Task item ->
The answer must consist of every line in the data that contains "them".

Records shown ->
%%
(* ===== verification/ServeMux.v ===== *)
(** * net/http's ServeMux, in front of the handlers of the two servers

    Both servers of the program route with [http.ServeMux].  Before it looks for a
    pattern it answers a request for [*] itself, and it redirects a request whose path,
    as it is written, is not clean; [mux_ServeHTTP] is that part, and it hands the
    segments of the path, decoded one by one as the patterns match them, to the
    routing of the server.  The lemmas say that the mux itself touches nothing but the
    response. *)

From S2P Require Import Prelude GoStrings GoNet GoUrl Http.
From Stdlib Require Import Ascii.

(** ** Redirects *)

(** [URL.String] of a URL with a path and a query only. *)
Definition url_String (path rawQuery : string) : string :=
  EscapedPath path "" +:+ if (rawQuery =? "")%go then "" else "?" +:+ rawQuery.

Fixpoint hexEscapeNonASCII (s : string) : string :=
  match s with
  | "" => ""
  | String c s' =>
      if (128 <=? byte c)%Z
      then String "%" (String (hex_digit (byte c `div` 16)) (String (hex_digit (byte c `mod` 16)) (hexEscapeNonASCII s')))
      else String c (hexEscapeNonASCII s')
  end.

Fixpoint htmlEscape (s : string) : string :=
  match s with
  | "" => ""
  | String c s' =>
      (if Ascii.eqb c "&" then "&amp;" else if Ascii.eqb c "<" then "&lt;" else if Ascii.eqb c ">" then "&gt;"
       else if Ascii.eqb c (chr 34) then "&#34;" else if Ascii.eqb c "'" then "&#39;" else String c "")
      +:+ htmlEscape s'
  end.

Section Mux.
Context {S : Type}.
Implicit Types w : World S.

(** [http.Redirect] to a clean absolute path with status 307, the one the mux uses
    since Go 1.26. *)
Definition http_Redirect (url : string) (r : Request) w : World S :=
  let hadCT := bool_decide (is_Some (rw_header (w_rw w) !! "Content-Type")) in
  let get := (Method r =? "GET")%go in
  let w := rw_Set "Location" (hexEscapeNonASCII url) w in
  let w := if negb hadCT && (get || (Method r =? "HEAD")%go)
           then rw_Set "Content-Type" "text/html; charset=utf-8" w else w in
  let w := WriteHeader 307 w in
  let dquote := String (chr 34) "" in
  if negb hadCT && get
  then Write ("<a href=" +:+ dquote +:+ htmlEscape url +:+ dquote +:+ ">Temporary Redirect</a>." +:+ newline +:+ newline) w
  else w.

(** ** Routing *)

Definition request_path (r : Request) : string := EscapedPath (URL_Path r) (URL_RawPath r).

(** Where [findHandler] redirects to; a CONNECT request is not canonicalized. *)
Definition mux_redirect (r : Request) : option string :=
  let clean := cleanPath (request_path r) in
  if (Method r =? "CONNECT")%go || (clean =? request_path r)%go then None
  else Some (url_String clean (RawQuery r)).

(** The segments [firstSegment] cuts off one by one: each is decoded if it can be, and
    the slash at the end of a path is a segment of its own. *)
Fixpoint firstSegments (l : list string) : list string :=
  match l with
  | [] => []
  | [""] => ["/"]
  | seg :: l' => default seg (url_unescape seg) :: firstSegments l'
  end.
Definition mux_segments (r : Request) : list string :=
  if (request_path r =? "")%go then [] else firstSegments (Split (str_drop 1 (request_path r)) "/").

Definition mux_ServeHTTP (routes : list string → Handler S) : Handler S := λ ctx r w,
  if (URL_Path r =? "*")%go then (Returned, WriteHeader 400 (rw_Set "Connection" "close" w))
  else match mux_redirect r with
       | Some url => (Returned, http_Redirect url r w)
       | None => routes (mux_segments r) ctx r w
       end.

(** The mux hands the request to a route of the server. *)
Definition mux_routes (r : Request) : Prop := URL_Path r ≠ "*" ∧ mux_redirect r = None.

(** ** Lemmas *)

Lemma state_WriteHeader code w : w_state (WriteHeader code w) = w_state w.
Proof. unfold WriteHeader. cbn. by destruct (w_recorder w). Qed.

Lemma status_WriteHeader code w :
  rw_sent (w_rw w) = None → fst <$> rw_sent (w_rw (WriteHeader code w)) = Some code.
Proof.
  intros Hn. unfold WriteHeader. cbn.
  destruct (w_recorder w); cbn; unfold rw_WriteHeader; cbn; by rewrite Hn.
Qed.

(** Either the server's routing gets the request, or the mux answers it: with 400 or a
    redirect, and without touching anything but the response. *)
Lemma mux_cases routes ctx r w :
  (mux_routes r ∧ mux_ServeHTTP routes ctx r w = routes (mux_segments r) ctx r w) ∨
  (¬ mux_routes r ∧ ∀ routes', ∃ w', mux_ServeHTTP routes' ctx r w = (Returned, w') ∧
     mux_ServeHTTP routes ctx r w = (Returned, w') ∧ w_state w' = w_state w ∧ w_metrics w' = w_metrics w ∧
     (rw_sent (w_rw w) = None → ∃ code, fst <$> rw_sent (w_rw w') = Some code ∧ (code = 307 ∨ code = 400)%Z)).
Proof.
  unfold mux_ServeHTTP, mux_routes. destruct (String.eqb_spec (URL_Path r) "*").
  { right. split; [naive_solver|]. intros _. eexists. split; [done|]. split; [done|]. rewrite state_WriteHeader.
    split; [done|]. split; [unfold WriteHeader; cbn; by destruct (w_recorder w)|].
    intros Hn. exists 400%Z. split; [by apply status_WriteHeader|by right]. }
  destruct (mux_redirect r) as [url|]; [|by left]. right. split; [naive_solver|]. intros _.
  eexists. split; [done|]. split; [done|]. unfold http_Redirect.
  set (get := (Method r =? "GET")%go). set (head := (Method r =? "HEAD")%go).
  destruct (bool_decide _), get, head; cbn [negb andb orb]; unfold WriteHeader; cbn;
    (destruct (w_recorder w); cbn; (split; [done|]); (split; [done|]); intros Hn; exists 307%Z;
     (split; [|by left]); unfold rw_WriteHeader; cbn; by rewrite Hn).
Qed.

(** A path of plain segments is routed by them. *)
Lemma plain_routed segs r :
  segs ≠ [] → Forall plain_segment segs → URL_Path r = "/" +:+ Join segs "/" → URL_RawPath r = "" →
  mux_routes r ∧ mux_segments r = segs.
Proof.
  intros Hne Hf Hp Hr. destruct (plain_clean segs Hne Hf) as (He & Hc & Hs). unfold mux_routes, mux_redirect, mux_segments.
  unfold request_path. rewrite Hp, Hr, He, Hc, Hs, String.eqb_refl, orb_true_r. split; [done|]. cbn [String.append].
  clear -Hf. change ((String "/" (Join segs "/") =? "")%go) with false. cbn iota.
  induction Hf as [|s segs (H0 & _ & _ & _ & E) Hf IH]; [done|]. cbn [firstSegments].
  assert (url_unescape s = Some s) as Hu by (rewrite <- E at 1; apply unescape_escape_path).
  destruct s as [|ch s]; [done|]. by rewrite Hu, IH.
Qed.
End Mux.

(** Whether the mux of the goal answers itself. *)
Ltac mux_split Hmux Hown :=
  match goal with |- context [mux_ServeHTTP ?F ?c ?r ?w] =>
    destruct (mux_cases F c r w) as [[Hmux ->]|[Hmux Hown]] end.
(* ===== verification/Metrics.v ===== *)
(** * internal/metrics: definitions, pool collector and server

    The metric definitions of metrics.go and dbpool.go as data, and what the
    Prometheus client documents of registering them: a constructor panics on a bad
    name, a repeated name, a bad or repeated label, or illegal buckets, and since the
    definitions are package variables such a panic would stop the program before
    [main].  The metrics server is a handler behind the mux of ServeMux. *)

From S2P Require Import Prelude GoStrings Http ServeMux.
From Stdlib Require Import Ascii.

(** ** Definitions *)

Inductive buckets := DefBuckets | ExponentialBuckets (start factor : Z) (count : nat).
Inductive kind := Counter | Gauge | Histogram (b : buckets).

Record metric := mkMetric { m_var : string; m_namespace : string; m_name : string; m_kind : kind; m_labels : list string }.

Definition pdag (var name : string) (k : kind) (labels : list string) : metric := mkMetric var "pdag" name k labels.

(** metrics.go, in the order of the file. *)
Definition metrics : list metric := [
  pdag "HTTPRequestsTotal" "http_requests_total" Counter ["method"; "path_pattern"; "status_code"];
  pdag "HTTPRequestDuration" "http_request_duration_seconds" (Histogram DefBuckets) ["method"; "path_pattern"; "status_code"];
  pdag "HTTPRequestBodyBytes" "http_request_body_bytes" (Histogram (ExponentialBuckets 64 4 8)) ["method"];
  pdag "HTTPActiveRequests" "http_active_requests" Gauge [];
  pdag "AuthnTotal" "authn_total" Counter ["result"];
  pdag "KeyStoreQueryDuration" "keystore_query_duration_seconds" (Histogram DefBuckets) [];
  pdag "KeyStoreErrorsTotal" "keystore_errors_total" Counter [];
  pdag "AuthzDecisionTotal" "authz_decision_total" Counter ["plugin"; "decision"];
  pdag "AuthzPluginDuration" "authz_plugin_duration_seconds" (Histogram DefBuckets) ["plugin"];
  pdag "AuthzCircuitBreakerState" "authz_circuit_breaker_state" Gauge ["plugin"];
  pdag "AuthzCircuitBreakerTransitions" "authz_circuit_breaker_transitions_total" Counter ["plugin"; "from"; "to"];
  pdag "RateLimitedTotal" "rate_limited_total" Counter [];
  pdag "AuditWriteErrorsTotal" "audit_write_errors_total" Counter [];
  pdag "AuditQueueDepth" "audit_queue_depth" Gauge [];
  pdag "AuditDroppedTotal" "audit_dropped_total" Counter [];
  pdag "AuditReopenFailuresTotal" "audit_reopen_failures_total" Counter [];
  pdag "AuditInconsistencyTotal" "audit_inconsistency_total" Counter [];
  pdag "SighupTotal" "sighup_total" Counter [];
  pdag "UpstreamBackendHealthy" "upstream_backend_healthy" Gauge ["backend"];
  pdag "UpstreamRequestDuration" "upstream_request_duration_seconds" (Histogram DefBuckets) ["method"; "status_code"];
  pdag "UpstreamErrorsTotal" "upstream_errors_total" Counter ["reason"]
].

Definition fqName (m : metric) : string :=
  if (m_namespace m =? "")%go then m_name m else m_namespace m +:+ "_" +:+ m_name m.

(** *** dbpool.go *)

Record DBStats := mkDBStats { OpenConnections : Z; Idle : Z; InUse : Z; WaitCount : Z }.

(** The names of the collector's descriptors, as [Describe] sends them. *)
Definition Describe : list string :=
  ["pdag_db_pool_open_connections"; "pdag_db_pool_idle_connections"; "pdag_db_pool_in_use_connections";
   "pdag_db_pool_wait_count_total"].

Definition Collect (stats : DBStats) : list (string * kind * Z) :=
  [("pdag_db_pool_open_connections", Gauge, OpenConnections stats);
   ("pdag_db_pool_idle_connections", Gauge, Idle stats);
   ("pdag_db_pool_in_use_connections", Gauge, InUse stats);
   ("pdag_db_pool_wait_count_total", Counter, WaitCount stats)].

(** [NewDBPoolCollector] registers the collector as metrics without labels. *)
Definition poolMetrics : list metric := (λ '(name, k, _), mkMetric "" "" name k []) <$> Collect (mkDBStats 0 0 0 0).

(** ** Registering *)

Definition letter (c : ascii) : bool :=
  let b := byte c in ((97 <=? b)%Z && (b <=? 122)%Z) || ((65 <=? b)%Z && (b <=? 90)%Z) || Ascii.eqb c "_".
Definition digit_char (c : ascii) : bool := let b := byte c in (48 <=? b)%Z && (b <=? 57)%Z.

Fixpoint name_rest (colon : bool) (s : string) : bool :=
  match s with
  | "" => true
  | String c s' => (letter c || digit_char c || (colon && Ascii.eqb c ":")) && name_rest colon s'
  end.
Definition valid_name (colon : bool) (s : string) : bool :=
  match s with
  | "" => false
  | String c s' => (letter c || (colon && Ascii.eqb c ":")) && name_rest colon s'
  end.

Definition valid_label (k : kind) (l : string) : bool :=
  valid_name false l && negb (HasPrefix l "__") &&
  match k with Histogram _ => negb (l =? "le")%go | _ => true end.

Definition valid_buckets (k : kind) : bool :=
  match k with
  | Histogram (ExponentialBuckets start factor count) =>
      (0 <? start)%Z && (1 <? factor)%Z && (1 <=? Z.of_nat count)%Z
  | _ => true
  end.

(** [MustRegister]: the registry's names, or a panic. *)
Definition register (seen : gset string) (m : metric) : option (gset string) :=
  if valid_name true (fqName m) && forallb (valid_label (m_kind m)) (m_labels m) &&
     bool_decide (NoDup (m_labels m)) && valid_buckets (m_kind m) && bool_decide (fqName m ∉ seen)
  then Some ({[fqName m]} ∪ seen) else None.

Fixpoint registerAll (seen : gset string) (l : list metric) : option (gset string) :=
  match l with [] => Some seen | m :: l => seen ← register seen m; registerAll seen l end.

(** ** The metrics server *)

Section Server.
Context {S : Type} (promhttp : Handler S).

Definition metrics_NewServer : Handler S := mux_ServeHTTP (λ segs ctx r w,
  if bool_decide (segs = ["metrics"]) then promhttp ctx r w
  else if bool_decide (segs = ["healthz"]) then
    if (Method r =? "GET")%go || (Method r =? "HEAD")%go then (Returned, Write "ok" (WriteHeader 200 w))
    else reject "Method Not Allowed" 405 (rw_Set "Allow" "GET, HEAD" w)
  else reject "404 page not found" 404 w).
End Server.

(** ** Properties *)

Definition acceptable (m : metric) : Prop :=
  valid_name true (fqName m) = true ∧ forallb (valid_label (m_kind m)) (m_labels m) = true ∧
  NoDup (m_labels m) ∧ valid_buckets (m_kind m) = true.

#[global] Instance acceptable_dec m : base.Decision (acceptable m).
Proof. unfold acceptable. apply _. Defined.

Lemma registerAll_ok seen l :
  Forall acceptable l → NoDup (fqName <$> l) → (∀ m, m ∈ l → fqName m ∉ seen) →
  is_Some (registerAll seen l).
Proof.
  intros Hf. revert seen. induction Hf as [|m l (Hn & Hl & Hd & Hb) Hf IH]; intros seen; [by eexists|].
  rewrite fmap_cons, NoDup_cons. intros [Hm Hnd] Hs. cbn [registerAll]. unfold register.
  rewrite Hn, Hl, Hb, !bool_decide_true by (done || apply Hs; constructor). cbn [andb mbind option_bind].
  apply IH; [done|]. intros m' Hm'. rewrite not_elem_of_union, not_elem_of_singleton.
  split; [|apply Hs; by constructor]. intros E. apply Hm. rewrite <- E. by apply list_elem_of_fmap_2.
Qed.

(** The metrics of the program and of the connection pool can be registered
    together in any order without a panic: every name and label is legal, labels and
    names do not repeat, and the buckets are proper.  The pool collector delivers one
    value for each of its descriptors, in their order. *)
Theorem metrics_register_without_panic l stats :
  l ≡ₚ metrics ++ poolMetrics →
  is_Some (registerAll ∅ l) ∧ (λ x, x.1.1) <$> Collect stats = Describe.
Proof.
  intros Hl. split; [|done]. apply registerAll_ok.
  - rewrite Hl. apply (bool_decide_unpack _). vm_compute. exact I.
  - rewrite Hl. apply (bool_decide_unpack _). vm_compute. exact I.
  - intros. apply not_elem_of_empty.
Qed.

Lemma metrics_register_without_panic_witness :
  is_Some (registerAll ∅ (poolMetrics ++ metrics)).
Proof.
  apply (metrics_register_without_panic (poolMetrics ++ metrics) (mkDBStats 1 2 3 4)). apply Permutation_app_comm.
Defined.

(** The metrics server answers every request without a token, and only the scrape
    reaches anything behind it. *)
Lemma metrics_server_open {S} (promhttp : Handler S) ctx r (w : World S) :
  mux_segments r ≠ ["metrics"] → w_state (metrics_NewServer promhttp ctx r w).2 = w_state w.
Proof.
  intros Hp. unfold metrics_NewServer. mux_split Hm Hown.
  2:{ by destruct (Hown (λ _ _ _ w, (Returned, w))) as (w' & _ & -> & Hs & _). }
  rewrite bool_decide_false by done. destruct (bool_decide _); [destruct (_ || _)|]; unfold reject, http_Error, Write, WriteHeader, rw_Set, rw_Del; cbn;
    by destruct (w_recorder w).
Qed.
%%
Answer for the task ->
    segments of the path, decoded one by one as the patterns match them, to the
(** A path of plain segments is routed by them. *)
    Prometheus client documents of registering them: a constructor panics on a bad
(** The names of the collector's descriptors, as [Describe] sends them. *)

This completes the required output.